Channels and reservoirs to hold and guide reagents can be printed using hydrophobic ink or wax

Regular inkjet printers, the type many of us have in our offices, are used to produce the devices. First, a pattern of channels and reservoirs are designed with a computer program. Next, the printer’s normal ink cartridge is replaced with a cartridge containing a hydrophobic ink or wax. The computer design is then simply printed on paper. 

Wax is restricted to the surface facing the inkjet cartridge, meaning an additional simple step is needed. The paper is placed on a hot plate to melt the wax, so it soaks through the paper. The result is a piece of paper with a pattern printed out in a hydrophobic wax that establishes the channels and reservoirs in three dimensions. ’This process takes about two seconds and costs 0.029 of a US cent - 1/300th of a penny,’ says Ryan. ’People can’t believe it when we tell them.’  

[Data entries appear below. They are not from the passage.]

(** Replacing what one owned buffer holds. *)
Lemma parts_insert (sz sq cs : Z) (a p : nat) (cur : option nat) (pl : list nat) (h : H)
    (gs : list goroutine) (w : WaiterManager) (bm : gmap nat SmartBuffer) (nx : nat) (bs : list nat)
    (f g : nat → list BufferItem) (b : nat) (s : SmartBuffer) (T : Z) (its : list BufferItem) :
  (∀ c : nat, g c = if decide (c = b) then its else f c) →
  parts sz sq cs a p cur pl h gs w bm nx bs f →
  b ∈ owned a p cur pl bs gs → b ∉ p :: pl →
  repr s T its → capacity s = sz → -1 ≤ T → T + Z.of_nat (length its) < sz →
  (b = a → T = -1 ∧ (SmartBuffer.state s = WriteOnly ∨ SmartBuffer.state s = ReadOnly)) →
  parts sz sq cs a p cur pl h gs w (<[b := s]> bm) nx bs g.
Proof.
  intros Hf [Hsz Hnd Hst Hac Hid Hnx Hh Hn Hsq Hcs Hl Hw] Hb Hbid Hr Hc HT Hlen Ha.
  assert (stored sz (<[b := s]> bm) b s T its) as Hsb
    by (split_and!; [apply lookup_insert_eq|done..]).
  constructor; try done.
  - intros c Hc'. rewrite Hf. case_decide as E; [subst c; by exists s, T|].
    destruct (Hst c Hc') as (s' & T' & Hs'). exists s', T'. by apply stored_insert_ne.
  - rewrite Hf. case_decide as E.
    + destruct (Ha (eq_sym E)) as [-> Hstate]. rewrite E. by exists s.
    + destruct Hac as (s' & Hs' & Hstate). exists s'. split; [|done]. by apply stored_insert_ne.
  - intros c Hc'. rewrite Hf. rewrite decide_False by (by intros ->).
    destruct (Hid c Hc') as (Hfc & s' & Hs' & Hstate). split; [done|]. exists s'. split; [|done].
    apply stored_insert_ne; [by intros ->|done].
  - intros c Hc'. destruct (decide (c = b)) as [->|].
    + destruct (Hst b Hb) as (s' & T' & E & _). apply Hnx. by eexists.
    + apply Hnx. by rewrite lookup_insert_ne in Hc'.
  - intros c Hc'. destruct (decide (c = b)) as [->|]; [rewrite lookup_insert_eq; by eexists|].
    rewrite lookup_insert_ne by done. by apply Hl.
Qed.

Lemma stored_room (sz : Z) (bm : gmap nat SmartBuffer) (b : nat) (s : SmartBuffer) (T : Z)
    (its : list BufferItem) (L : Z) :
  0 < sz < 2 ^ 31 → stored sz bm b s T its → -1 ≤ L < sz → aligned (capacity s) L.
Proof.
  intros Hsz (_ & Hr & Hc & _) HL. apply aligned_small; [by apply (repr_cap _ _ _ Hr)|].
  unfold in_signed. lia.
Qed.

(** A write to the active ring: stored while the ring is write-only and has
    room, refused for good otherwise. *)
Lemma ring_write (sz : Z) (bm : gmap nat SmartBuffer) (a : nat) (s : SmartBuffer)
    (its : list BufferItem) (x : BufferItem) :
  0 < sz < 2 ^ 31 → stored sz bm a s (-1) its →
  SmartBuffer.state s = WriteOnly ∨ SmartBuffer.state s = ReadOnly →
  (SmartBuffer.state s = WriteOnly ∧ Z.of_nat (length its) < sz ∧
   SmartBuffer.Write x s = Ok (pushed x (-1 + Z.of_nat (length its)) s, None)) ∨
  ((SmartBuffer.state s = ReadOnly ∨ Z.of_nat (length its) = sz) ∧
   SmartBuffer.Write x s = Ok (SetState ReadOnly s, Some errReadOnly)).
Proof.
  intros Hsz Hs Hstate. pose proof Hs as (_ & Hr & Hc & _ & Hlen).
  pose proof (repr_room _ _ _ Hr) as Hroom. unfold SmartBuffer.Write.
  rewrite decide_False by (destruct Hstate as [->| ->]; done).
  destruct Hstate as [Hst|Hst].
  - destruct (decide (Z.of_nat (length its) < sz)) as [Hlt|Hge].
    + left. split_and!; [done..|]. apply Push_stores; [done|by rewrite Hst|lia|].
      eapply stored_room; [done..|lia].
    + right. split; [right; lia|]. rewrite (Push_full s (-1) its) by (done || lia || by rewrite Hst).
      by rewrite decide_True.
  - right. split; [by left|]. unfold SmartBuffer.Push. rewrite decide_True by done.
    do 2 f_equal. destruct s; cbn in *. by subst.
Qed.

Lemma active_owned (a p : nat) (cur : option nat) (pl bs : list nat) (gs : list goroutine) :
  a ∈ owned a p cur pl bs gs.
Proof. left. Qed.

Lemma NoDup_active (a p : nat) (cur : option nat) (pl bs : list nat) (gs : list goroutine) :
  NoDup (owned a p cur pl bs gs) → a ∉ p :: pl.
Proof.
  unfold owned. intros [Ha _]%NoDup_cons Hin. apply Ha.
  apply elem_of_cons in Hin as [->|Hin]; [left|]. right.
  rewrite !elem_of_app. by right; left.
Qed.

(** Other owners do not see a write to the active ring. *)
Lemma fmap_insert_ne (b : nat) (its : list BufferItem) (f : nat → list BufferItem) (l : list nat) :
  b ∉ l → <[b := its]> f <$> l = f <$> l.
Proof.
  intros Hb. apply list_fmap_ext. intros i c Hc. apply fn_lookup_insert_ne.
  intros ->. apply Hb. by eapply list_elem_of_lookup_2.
Qed.

Lemma queued_write (it : BufferItem) (d d' : DoubleBuffer H S) (bs : list nat)
    (f : nat → list BufferItem) :
  flow d bs f → currentBuffer d' = currentBuffer d → goroutines d' = goroutines d →
  active d' = active d →
  queued d' bs (<[active d := f (active d) ++ [it]]> f) = queued d bs f ++ [it].
Proof.
  intros [_ Hp] Ec Eg Ea. pose proof (fl_nodup Hp) as Hnd.
  unfold owned in Hnd. apply NoDup_cons in Hnd as [Ha _]. unfold queued. rewrite Ec, Eg, Ea.
  rewrite elem_of_cons, !elem_of_app in Ha.
  rewrite fn_lookup_insert, !fmap_insert_ne by tauto. by rewrite !app_assoc.
Qed.

Lemma write_active_ok (it : BufferItem) (d : DoubleBuffer H S) (bs : list nat)
    (f : nat → list BufferItem) :
  flow d bs f →
  ∃ s : SmartBuffer, bufs (objs d) !! active d = Some s ∧
  ((SmartBuffer.state s = WriteOnly ∧ Z.of_nat (length (f (active d))) < size d ∧
    ∃ s' : SmartBuffer,
      let d' := set_count (int32 (count d + 1)) (set_buf (active d) s' d) in
      write_active it d = Ok (d', None) ∧
      flow d' bs (<[active d := f (active d) ++ [it]]> f) ∧
      queued d' bs (<[active d := f (active d) ++ [it]]> f) = queued d bs f ++ [it]) ∨
   ((SmartBuffer.state s = ReadOnly ∨ Z.of_nat (length (f (active d))) = size d) ∧
    let d' := set_buf (active d) (SetState ReadOnly s) d in
    write_active it d = Ok (d', Some errReadOnly) ∧ flow d' bs f ∧ queued d' bs f = queued d bs f)).
Proof.
  intros Hf. pose proof Hf as [Hst Hp]. destruct (fl_active Hp) as (s & Hs & Hstate).
  pose proof (fl_size Hp) as Hsz.
  pose proof (NoDup_active _ _ _ _ _ _ (fl_nodup Hp)) as Hna.
  exists s. split; [by apply Hs|]. unfold write_active, get_buf.
  pose proof Hs as (E & Hr & Hc & _ & Hlen).
  destruct (ring_write _ _ _ _ _ it Hsz Hs Hstate) as [(Hw & Hlt & Ew)|(Hfull & Ew)]; [left|right].
  - split; [done|]. split; [done|]. eexists. rewrite E. cbn [rbind]. rewrite Ew. cbn [rbind].
    split; [done|]. split; [|by rewrite queued_write].
    split; [done|]. eapply parts_insert; [apply fn_insert_cases|done|apply active_owned|done|apply pushed_repr; [done|lia]| |lia| |].
    + done.
    + rewrite length_app. cbn. lia.
    + intros _. split; [done|]. by left.
  - split; [done|]. rewrite E. cbn [rbind]. rewrite Ew. cbn [rbind]. split; [done|]. split; [|done].
    split; [done|].
    eapply parts_insert; [apply fn_same_cases|done|apply active_owned|done|by apply SetState_repr|done|lia|done|].
    intros _. split; [done|]. by right.
Qed.

(** ** Switching *)

Lemma pool_Get_cases (choice : option nat) (d : DoubleBuffer H S) :
  0 < size d < 2 ^ 31 →
  (∃ (b : nat) (rest : list nat),
     pool_Get choice d = Ok (set_pool rest d, b) ∧ pool d ≡ₚ b :: rest) ∨
  (∃ s : SmartBuffer,
     pool_Get choice d =
       Ok (set_objs (mkObjects (mem (objs d)) (<[next (objs d) := s]> (bufs (objs d)))
             (Datatypes.S (next (objs d)))) d, next (objs d)) ∧
     repr s (-1) [] ∧ capacity s = size d ∧ SmartBuffer.state s = WriteOnly).
Proof.
  intros Hsz. unfold pool_Get. destruct (pool_take choice (pool d)) as [[b rest]|] eqn:E.
  - left. exists b, rest. split; [done|]. by apply pool_take_Some in E.
  - right. unfold new_buf. destruct (NewSmartBuffer_repr (size d) Hsz) as (s & -> & ? & _ & ? & ? & _).
    by exists s.
Qed.

(** A new buffer is not owned by anyone. *)
Lemma parts_fresh (sz sq cs : Z) (a p : nat) (cur : option nat) (pl : list nat) (h : H)
    (gs : list goroutine) (w : WaiterManager) (bm : gmap nat SmartBuffer) (nx : nat) (bs : list nat)
    (f : nat → list BufferItem) :
  parts sz sq cs a p cur pl h gs w bm nx bs f → nx ∉ owned a p cur pl bs gs.
Proof.
  intros Hp Hin. destruct (fl_stored Hp nx Hin) as (s & T & E & _).
  assert (nx < nx)%nat; [|lia]. apply (fl_next Hp). by eexists.
Qed.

The reagents for the biological or chemical assay can also be deposited using inkjet printing. Just the way a colour printer deposits different coloured inks in different locations on paper, a printer is instructed to deposit various reagents into the reservoirs. Alternatively the reagents can be combined with a sol-gel material, printed as a solution and then set into a gel to immobilise the reagents on the page. A number of devices can be printed onto a regular-sized piece of paper, then cut up into individual sensors.  

.and test 

To do the test, the device is dipped into a sample - be it blood, urine, soil extract or river water. The paper’s inherent porosity wicks up the fluid while the hydrophobic walls of the device guide the fluid to the various reservoirs. At the reservoirs, the sample reacts with the embedded reagents to generate coloured products.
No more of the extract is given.